Off Message April 2007

Trading Places

Not so long ago, when a journalist interviewed a presidential candidate, the news was about what the politican said. But as the flap over Katic Couric shows, the old rules no longer apply.

Before the moment gets away from us, let's recap. John and Elizabeth Edwards announce that Elizabeth's cancer is back, but say that the campaign will go on. Next thing you know, everyone is talking about—Katie Couric. Not just talking, but obsessing and all but calling for her head.

The anti-Katie uproar was so massive on the Internet, a CBS News blog called Couric & Co. stepped in to say that the Edwardses were actually in the room with Couric, in case we had forgotten: "Reading over some of the comments on Katie's interview with John and Elizabeth Edwards, you can't help but be struck by a recurring theme: Viewers didn't like the questions and how they were asked. You would think that Katie was the only one doing any talking."

The point of the blog post was that the Edwardses' answers had been quite revealing, an argument that didn't fly with many readers. "SHAME on you Katie Couric what a hatchet job you did," one named "Cindiland" railed in a posted comment.

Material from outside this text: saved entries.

(** C9.  At [x = [20, 225, 7]] and [p = [1704, 4.25, 0.241, 444.6, 1.7e-5]]
    the [grad=True] call of [M5] returns the value [y] of the plain call and a
    1 x 5 row whose entry [i] is the partial derivative of [y] with respect to
    the parameter [i]; every entry is matched within the relative tolerance
    1e-4 by every forward difference quotient whose step is at most 1e-6
    times the parameter. *)
Theorem M5_gradient_fidelity :
  (exists y row,
     BFF1983.M5 [20; 225; 7] BFF1983.DataGen_p true
       = Ok ([y], Some (mkMatrix 1 5 [row])) /\
     length row = 5%nat /\
     BFF1983.M5 [20; 225; 7] BFF1983.DataGen_p false = Ok ([y], None)) /\
  GradientSpec.gradient_fidelity [20; 225; 7] BFF1983.DataGen_p 1e-6 1e-4.
Proof.
  split.
  - eexists. eexists. repeat split.
  - intros i Hi. split.
    + apply GradientFacts.M5_gradient_is_derivative; [lra | lra | exact Hi].
    + intros h Hh Hstep.
      apply GradientFacts.M5_finite_difference; try lra; try exact Hi.
      * apply Rabs_le. rewrite (Rabs_pos_eq (1704 + 4.25 * 225 + 0.241 * 20 * 225 + 444.6 * 7))
          by lra.
        apply GradientFacts.Rabs_bounds in Hstep.
        destruct i as [|[|[|[|[|i]]]]]; [| | | | |lia];
          cbn [BFF1983.DataGen_p nth] in Hstep |- *;
          rewrite Rabs_pos_eq in Hstep by lra; lra.
      * intros ->. cbn [BFF1983.DataGen_p nth] in Hstep.
        eapply Rle_trans; [exact Hstep|].
        apply Rmult_le_compat_r; [apply Rabs_pos | lra].
Qed.

(** C10.  After [set_kernels(kern_x, kern_p)] with two kernel classes, the
    property [kern_p] returns the class stored by the setter of [kern_x], not
    the stored [_kern_p], so that both properties return the same class; when
    only the setter of [kern_p] has run, reading [kern_p] is an
    [AttributeError]. *)
Theorem kern_p_returns_kern_x
  (self : VanillaGP.VanillaGPModel) (kx kp : VanillaGP.pyclass) :
  VanillaGP.issubclass_Kern kx = true ->
  VanillaGP.issubclass_Kern kp = true ->
  (exists self',
     VanillaGP.set_kernels self (Some kx) (Some kp) = (Ok tt, self') /\
     VanillaGP._kern_x self' = Some kx /\
     VanillaGP._kern_p self' = Some kp /\
     VanillaGP.kern_p self' = Ok (Some kx) /\
     VanillaGP.kern_p self' = VanillaGP.kern_x self') /\
  (VanillaGP._kern_x self = None ->
   exists self',
     VanillaGP.kern_p_setter self (Some kp) = (Ok tt, self') /\
     VanillaGP.kern_p self' = Raise AttributeError).
Proof.
  intros Hx Hp. split.
  - eexists. unfold VanillaGP.set_kernels, VanillaGP.kern_x_setter.
    rewrite Hx. unfold VanillaGP.kern_p_setter. rewrite Hp.
    repeat split.
  - intros Hunset. eexists. unfold VanillaGP.kern_p_setter. rewrite Hp.
    split; [reflexivity|].
    unfold VanillaGP.kern_p. cbn [VanillaGP._kern_p VanillaGP._kern_x].
    rewrite Hunset. reflexivity.
Qed.

Lemma kern_p_returns_kern_x_witness :
  let self := VanillaGP.mkVanillaGPModel None None in
  (exists self',
     VanillaGP.set_kernels self (Some Examples.RBF) (Some Examples.Matern52)
       = (Ok tt, self') /\
     VanillaGP._kern_p self' = Some Examples.Matern52 /\
     VanillaGP.kern_p self' = Ok (Some Examples.RBF)) /\
  (exists self',
     VanillaGP.kern_p_setter self (Some Examples.Matern52) = (Ok tt, self') /\
     VanillaGP.kern_p self' = Raise AttributeError) /\
  Examples.RBF <> Examples.Matern52.
Proof.
  intros self.
  destruct (kern_p_returns_kern_x self Examples.RBF Examples.Matern52
              eq_refl eq_refl) as [Hboth Honly].
  split; [|split].
  - destruct Hboth as [self' [Hset [_ [Hp [Hget _]]]]].
    exists self'. repeat split; assumption.
  - apply Honly. reflexivity.
  - discriminate.
Defined.

(** * Further properties of the code *)

(** ** The rival models of the case study *)

Module RivalFacts.
Import Numpy BFF1983 BFF1983Rivals GradientFacts.

(** Derivative of [t |-> nom / (a t + b)]. *)
Lemma derivable_pt_lim_inverse (nom a b x : R) :
  a * x + b <> 0 ->
  derivable_pt_lim (fun t => nom / (a * t + b)) x
    (- (nom / (a * x + b)) / (a * x + b) * a).
Proof.
  intros Hd.
  pose (g := fun t : R => a * t + b).
  assert (Hg : derivable_pt_lim g x a) by apply derivable_pt_lim_affine.
  assert (Hc : derivable_pt_lim (fct_cte nom) x 0)
    by apply derivable_pt_lim_const.
  pose proof (derivable_pt_lim_div (fct_cte nom) g x _ _ Hc Hg Hd) as Hdiv.
  eapply derivable_pt_lim_ext; [| |exact Hdiv].
  - intros t. reflexivity.
  - unfold fct_cte, g, Rsqr. field. exact Hd.
Qed.

(** Sums and products of positive numbers are positive. *)
Ltac positive :=
  repeat first
    [ assumption
    | apply Rplus_lt_0_compat
    | apply Rmult_lt_0_compat
    | apply pow_lt
    | apply Rdiv_lt_0_compat
    | lra ].

(** The components of a point of the declared domain. *)
Lemma within_x_bounds (x : list R) :
  within x_bounds x ->
  exists x1 x2 x3,
    x = [x1; x2; x3] /\ 15 <= x1 <= 25 /\ 200 <= x2 <= 250 /\ 5 <= x3 <= 10.
Proof.
  unfold within, x_bounds. intros H.
  inversion H as [|b1 x1 l1 r1 H1 T1]; subst.
  inversion T1 as [|b2 x2 l2 r2 H2 T2]; subst.
  inversion T2 as [|b3 x3 l3 r3 H3 T3]; subst.
  inversion T3; subst.
  exists x1, x2, x3. simpl in *. repeat split; lra.
Qed.

Lemma within_p_bounds (p : list R) :
  within p_bounds p ->
  exists K1 K2 K3 K4 Keq,
    p = [K1; K2; K3; K4; Keq] /\
    1 <= K1 <= 10000 /\ 1e-2 <= K2 <= 10 /\ 1e-4 <= K3 <= 1 /\
    1 <= K4 <= 1000 /\ 1e-10 <= Keq <= 1.
Proof.
  unfold within, p_bounds. intros H.
  inversion H as [|b1 K1 l1 r1 H1 T1]; subst.
  inversion T1 as [|b2 K2 l2 r2 H2 T2]; subst.
  inversion T2 as [|b3 K3 l3 r3 H3 T3]; subst.
  inversion T3 as [|b4 K4 l4 r4 H4 T4]; subst.
  inversion T4 as [|b5 Keq l5 r5 H5 T5]; subst.
  inversion T5; subst.
  exists K1, K2, K3, K4, Keq. simpl in *. repeat split; lra.
Qed.

(** ** M5 *)

Lemma M5_faithful (x1 x2 x3 K1 K2 K3 K4 Keq : R) :
  K1 + K2 * x2 + K3 * x1 * x2 + K4 * x3 <> 0 -> Keq <> 0 ->
  faithful_at M5 [x1; x2; x3] [K1; K2; K3; K4; Keq].
Proof.
  intros Hd HK. eexists. eexists. repeat split.
  intros i Hi. apply M5_gradient_is_derivative; assumption.
Qed.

Not so long ago, when a journalist interviewed a presidential candidate, the news—and any ensuring uproar—was about what the politician said. Journalists in general, and network TV people in particular, wore the white hats. They seemed sane and real, and basically on our side. By contrast, the politicians they covered were, by and large, gasbags and hypocrites.

In 1992, 60 Minutes aired an interview with Bill and Hillary Clinton in which Bill was asked whether he had had an extramarital affair, which he unconvincingly denied. The interview became famous, and remains so today, because of what the Clintons said, especially Hillary's indignant: "I'm not sitting here, some little woman standing by my man like Tammy Wynette."

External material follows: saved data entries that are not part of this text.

Lemma layer_list_keys (len i : Z) (sorted : list jsstring) :
  map fst (layer_list len i sorted) = sorted.
Proof.
  revert i. induction sorted as [|x l IH]; intros i; cbn [layer_list map fst];
    [reflexivity|]. rewrite IH. reflexivity.
Qed.

Lemma layer_list_bound (len i : Z) (sorted : list jsstring) (L : Z) :
  In L (map snd (layer_list len i sorted)) -> (L <= len - i - 1)%Z.
Proof.
  revert i. induction sorted as [|x l IH]; intros i; cbn [layer_list map snd].
  - intros [].
  - intros [<-|Hin]; [lia|]. apply IH in Hin. lia.
Qed.

Lemma layer_list_NoDup (len i : Z) (sorted : list jsstring) :
  NoDup (map snd (layer_list len i sorted)).
Proof.
  revert i. induction sorted as [|x l IH]; intros i; cbn [layer_list map snd].
  - constructor.
  - constructor; [|apply IH]. intros Hin. apply layer_list_bound in Hin. lia.
Qed.

Lemma layer_list_get (len i : Z) (sorted : list jsstring) (k : jsstring) :
  map_get (layer_list len i sorted) k =
  option_map (fun j => (len - (i + Z.of_nat j) - 1)%Z) (index_of k sorted).
Proof.
  revert i. induction sorted as [|x l IH]; intros i;
    cbn [layer_list map_get index_of]; [reflexivity|].
  destruct (keqb k x).
  - cbn [option_map]. f_equal. lia.
  - rewrite IH. destruct (index_of k l); cbn [option_map]; [|reflexivity].
    f_equal. lia.
Qed.

Lemma layout_layers_from_fresh (len : Z) (sorted : list jsstring) :
  forall (i : Z) (m0 : jsmap jsstring Z),
    NoDup (map_keys m0 ++ sorted) ->
    layout_layers_from len i sorted m0 = m0 ++ layer_list len i sorted.
Proof.
  induction sorted as [|x l IH]; intros i m0 Hnd;
    cbn [layout_layers_from layer_list].
  - rewrite app_nil_r. reflexivity.
  - rewrite map_set_fresh.
    + rewrite IH.
      * rewrite <- app_assoc. reflexivity.
      * unfold map_keys in *. rewrite map_app. cbn [map fst].
        rewrite <- app_assoc. exact Hnd.
    + apply NoDup_remove_2 in Hnd. intros Hin. apply Hnd.
      apply in_app_iff. auto.
Qed.

Lemma layout_layers_list (sorted : list jsstring) :
  NoDup sorted ->
  layout_layers sorted = layer_list (Z.of_nat (length sorted)) 0 sorted.
Proof.
  intros Hnd. unfold layout_layers.
  rewrite layout_layers_from_fresh; [reflexivity | exact Hnd].
Qed.

Lemma layerCounts_fresh (l : list (jsstring * Z)) :
  forall m0 : jsmap Z Z,
    NoDup (map_keys m0 ++ map snd l) ->
    fold_left (fun layerCounts kv =>
                 map_set layerCounts (snd kv)
                   (match map_get layerCounts (snd kv) with
                    | Some n => n + 1
                    | None => 1
                    end)%Z) l m0
    = m0 ++ map (fun kv => (snd kv, 1%Z)) l.
Proof.
  induction l as [|[k L] l IH]; intros m0 Hnd; cbn [fold_left map snd].
  - rewrite app_nil_r. reflexivity.
  - assert (HL : ~ In L (map_keys m0)).
    { cbn [map snd] in Hnd. apply NoDup_remove_2 in Hnd.
      intros Hin. apply Hnd. apply in_app_iff. auto. }
    rewrite (map_get_None_keysZ m0 L HL), map_set_fresh by exact HL.
    rewrite IH.
    + rewrite <- app_assoc. reflexivity.
    + unfold map_keys in *. rewrite map_app. cbn [map fst snd].
      rewrite <- app_assoc. exact Hnd.
Qed.

Lemma layerCounts_one (layers : list (jsstring * Z)) (L : Z) :
  NoDup (map snd layers) -> In L (map snd layers) ->
  map_get (layout_layerCounts layers) L = Some 1%Z.
Proof.
  intros Hnd Hin. unfold layout_layerCounts.
  rewrite layerCounts_fresh by exact Hnd. cbn [app].
  apply map_get_NoDup_In.
  - unfold map_keys. rewrite map_map. cbn [fst]. exact Hnd.
  - apply in_map_iff in Hin. destruct Hin as (kv & <- & Hkv).
    apply in_map_iff. exists kv. auto.
Qed.


Section Place.
Variables (w h hg vg : Q) (layerCounts : jsmap Z Z).

Lemma layout_place_fold :
  forall (layers : list (jsstring * Z)) (lp : jsmap Z Z)
         (nm : jsmap jsstring LaidNode),
    NoDup (map fst layers) ->
    NoDup (map_keys lp ++ map snd layers) ->
    (forall kv, In kv layers -> map_get layerCounts (snd kv) = Some 1%Z) ->
    exists lp' nm',
      fold_left (layout_place w h hg vg layerCounts) layers (lp, nm)
      = (lp', nm')
      /\ map_keys nm' = map_keys nm
      /\ forall k,
           map_get nm' k =
           match map_get layers k with
           | Some layer =>
               option_map (fun ln => placed w h hg vg (l_node ln) layer)
                          (map_get nm k)
           | None => map_get nm k
           end.
Proof.
  induction layers as [|[nodeId layer] layers IH]; intros lp nm Hk Hl Hc.
  - exists lp, nm. cbn [fold_left map_get]. auto.
  - cbn [fold_left]. cbn [map fst snd] in Hk, Hl.
    assert (HL : ~ In layer (map_keys lp)).
    { apply NoDup_remove_2 in Hl. intros Hin. apply Hl.
      apply in_app_iff. auto. }
    assert (Hhas : map_has lp layer = false).
    { destruct (map_has lp layer) eqn:E; auto.
      apply map_has_In in E. contradiction. }
    assert (Hcnt : map_get layerCounts layer = Some 1%Z).
    { apply (Hc (nodeId, layer)). left. reflexivity. }
    unfold layout_place at 2. rewrite Hhas, map_get_set_same, Hcnt.
    set (lp2 := map_set (map_set lp layer 0%Z) layer (0 + 1)%Z).
    assert (Hlp2 : map_keys lp2 = map_keys lp ++ [layer]).
    { unfold lp2. rewrite map_keys_set, map_has_set, keqb_refl.
      cbn [orb]. rewrite map_keys_set, Hhas. reflexivity. }
    inversion Hk as [|? ? Hnid Hk']; subst.
    assert (Hl2 : NoDup (map_keys lp2 ++ map snd layers)).
    { rewrite Hlp2, <- app_assoc. exact Hl. }
    assert (Hc' : forall kv, In kv layers ->
                             map_get layerCounts (snd kv) = Some 1%Z).
    { intros kv Hin. apply Hc. right. exact Hin. }
    assert (Hrest : map_get layers nodeId = None).
    { apply map_get_None_keys. exact Hnid. }
    destruct (map_get nm nodeId) as [node|] eqn:En.
    + fold (placed w h hg vg (l_node node) layer).
      destruct (IH lp2 (map_set nm nodeId (placed w h hg vg (l_node node) layer))
                   Hk' Hl2 Hc') as (lp' & nm' & E & Hkeys & Hget).
      exists lp', nm'. split; [exact E|]. split.
      * rewrite Hkeys, map_keys_set.
        assert (Eh : map_has nm nodeId = true).
        { unfold map_has. rewrite En. reflexivity. }
        rewrite Eh. reflexivity.
      * intros k. rewrite Hget. cbn [map_get]. rewrite map_get_set.
        destruct (keqb_spec k nodeId) as [->|Hne].
        -- rewrite Hrest, En. reflexivity.
        -- reflexivity.
    + destruct (IH lp2 nm Hk' Hl2 Hc') as (lp' & nm' & E & Hkeys & Hget).
      exists lp', nm'. split; [exact E|]. split; [exact Hkeys|].
      intros k. rewrite Hget. cbn [map_get].
      destruct (keqb_spec k nodeId) as [->|Hne]; [|reflexivity].
      rewrite Hrest, En. reflexivity.
Qed.
End Place.




(* ================================================================= *)
(** ** Shortest path *)

Lemma neighbors_of_set (g : jsmap jsstring (list jsstring))
    (a k : jsstring) (l : list jsstring) :
  neighbors_of (map_set g a l) k = if keqb k a then l else neighbors_of g k.
Proof.
  unfold neighbors_of. rewrite map_get_set. destruct (keqb k a); reflexivity.
Qed.

Lemma neighbors_of_ensure (g : jsmap jsstring (list jsstring))
    (a k : jsstring) :
  neighbors_of (if map_has g a then g else map_set g a []) k
  = neighbors_of g k.
Proof.
  destruct (map_has g a) eqn:E; [reflexivity|].
  rewrite neighbors_of_set. destruct (keqb_spec k a) as [->|]; [|reflexivity].
  unfold neighbors_of, map_has in *. destruct (map_get g a); [discriminate|].
  reflexivity.
Qed.

Lemma bfs_graph_neighbors (edges : list Edge) (k : jsstring) :
  neighbors_of (bfs_graph edges) k = nbrs edges k.
Proof.
  unfold bfs_graph.
  assert (H : forall g,
             neighbors_of
               (fold_left
                  (fun graph edge =>
                     let graph := if map_has graph (from edge) then graph
                                  else map_set graph (from edge) [] in
                     let graph := if map_has graph (to edge) then graph
                                  else map_set graph (to edge) [] in
                     let graph := map_set graph (from edge)
                                    (neighbors_of graph (from edge) ++ [to edge]) in
                     map_set graph (to edge)
                             (neighbors_of graph (to edge) ++ [from edge]))
                  edges g) k
             = neighbors_of g k ++ nbrs edges k).
  { induction edges as [|e edges IH]; intros g.
    - cbn [fold_left nbrs flat_map]. rewrite app_nil_r. reflexivity.
    - cbn [fold_left nbrs flat_map]. rewrite IH. cbv zeta.
      rewrite app_assoc. f_equal.
      rewrite neighbors_of_set.
      destruct (keqb_spec k (to e)) as [Ekt|Ekt].
      + rewrite neighbors_of_set.
        destruct (keqb_spec (to e) (from e)) as [Etf|Etf].
        * rewrite !neighbors_of_ensure. subst k. rewrite Etf.
          rewrite !keqb_refl. rewrite <- app_assoc. reflexivity.
        * rewrite !neighbors_of_ensure. subst k.
          rewrite (keqb_neq (a:=from e) (b:=to e)) by congruence.
          rewrite keqb_refl. reflexivity.
      + rewrite neighbors_of_set, !neighbors_of_ensure.
        rewrite (keqb_neq (a:=to e) (b:=k)) by congruence.
        rewrite app_nil_r.
        destruct (keqb_spec k (from e)) as [->|Ekf].
        * rewrite keqb_refl. reflexivity.
        * rewrite (keqb_neq (a:=from e) (b:=k)) by congruence.
          rewrite app_nil_r. reflexivity. }
  rewrite H. reflexivity.
Qed.

Lemma nbrs_linked (edges : list Edge) (u v : jsstring) :
  In v (nbrs edges u) <-> linked edges u v.
Proof.
  unfold nbrs, linked. rewrite in_flat_map. split.
  - intros (e & He & Hin). exists e. split; auto.
    apply in_app_iff in Hin. destruct Hin as [Hin|Hin].
    + destruct (keqb_spec (from e) u); [|destruct Hin].
      destruct Hin as [<-|[]]. auto.
    + destruct (keqb_spec (to e) u); [|destruct Hin].
      destruct Hin as [<-|[]]. auto.
  - intros (e & He & [[Hf Ht]|[Hf Ht]]); exists e; split; auto;
      apply in_app_iff.
    + left. rewrite Hf, keqb_refl. left. exact Ht.
    + right. rewrite Ht, keqb_refl. left. exact Hf.
Qed.

Lemma last_of_snoc (p : list jsstring) (v : jsstring) :
  last_of (p ++ [v]) = Some v.
Proof. unfold last_of. rewrite rev_app_distr. reflexivity. Qed.

Lemma is_path_snoc (edges : list Edge) (p : list jsstring) (a b c : jsstring) :
  is_path edges p a b -> linked edges b c -> is_path edges (p ++ [c]) a c.
Proof.
  intros Hp Hl. induction Hp as [a|a b0 b p Hab Hp IH].
  - cbn [app]. eapply path_cons; [exact Hl | apply path_one].
  - cbn [app]. eapply path_cons; [exact Hab | apply IH; exact Hl].
Qed.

True, there was plenty of grumbling about the aggressiveness of that interview. But the after-coverage did not revolve around the verbal tics, facial expressions, and dark cosmic meaning of Steve Kroft, the reporter who conducted the interview.

The day after the Couric-Edwards chat, The Drudge Report was headlining, "COURIC'S CANCER GRILLING." And you could go to scads of Web sites to hear or watch montages just of Couric's questions, a number of which used some variation of the phrase "some people," as in "Some have suggested that you're capitalizing on this." Many read these as journalistic weasel words. Nora Ephron posted a wicked squib on this theme on The Huffington Post, and it was widely linked and pasted. Couric had her defenders, but they were a minority.

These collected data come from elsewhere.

(** * PR-reviewer: reviewer assignment service and job dispatcher

    A shallow embedding of [internal/service] (the assignment engine and the
    job dispatcher) running on top of [internal/repo] (the PostgreSQL
    gateway), together with the properties the specification states about
    them.

    Conventions of the embedding:
    - the database is a record of tables, each table a list of rows; every
      repository method is a function on that record that follows its SQL
      statement, including the key constraints of [migrations.sql];
    - a service method is a computation in a state-and-error monad over a
      [World]: the database, the context of the running call, the random
      source, the clock and the log sink;
    - [crypto/rand] is an oracle: a list of draws consumed from the head;
    - a [context.Context] is described by the number of [Done] polls it still
      answers negatively;
    - a repository method hands the context of the call to [database/sql],
      which refuses a context that is already done; the functions of [repo]
      give the outcome of the SQL statements on the database, which is the
      outcome of the method as long as the context is not done.  Properties
      that fix the outcome of a service method after a repository call are
      stated for a context that is not done;
    - transport failures of the database and interleavings with other
      goroutines are outside the model: between two repository calls of one
      service method the database does not change. *)

From Stdlib Require Import ZArith String Ascii.
From stdpp Require Import base option list sorting gmap strings pretty.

There's a reversal happening here. The politicians now seem relatively sane and well-adjusted, while the media people come off as needy egomaniacs. If the 2008 campaign were a stage play, somebody would be announcing: "The roles formerly played by Cronkite, Brinkley, and Jennings will be played by McCain, Giuliani, and Edwards. Richard Nixon will be played by Katie Couric."

OK, it's not that bad. But the atmosphere around Couric has turned poisonous. For a while, as her ratings surfed the bottom, she enjoyed some free-floating sympathy. But now the tone has shifted into the kind of popular animus normally reserved for corrupt public officials.

The Couric situation has become one big hypocrisy watch. Phoniness, remember, is a central motif of the campaign beat. Is Obama too good to be true? Does Giuliani have secret demons? Going into the Edwards interview, the candidate himself was on the watch list. Perhaps the devoted family man was really just a career-mad monster, a Svengali who would pursue the presidency at any cost to his loved ones.

But both Edwardses came off as utterly real and admirable, while Couric seemed the hypocrite in two ways: 1) Style. The hard-guy Mike Wallace shtick just isn't her, and 2) Substance. After her husband was diagnosed with cancer in the 1990s, Couric gamely forged on with her career. In short, she had been exactly where the Edwardses are now. This highly relevant fact was on every alert viewer's mind, yet she didn't even allude to it. Thus, as Paul Brownfield wrote in the Los Angeles Times, her effort "collapsed under the weight of the interview's essential lie."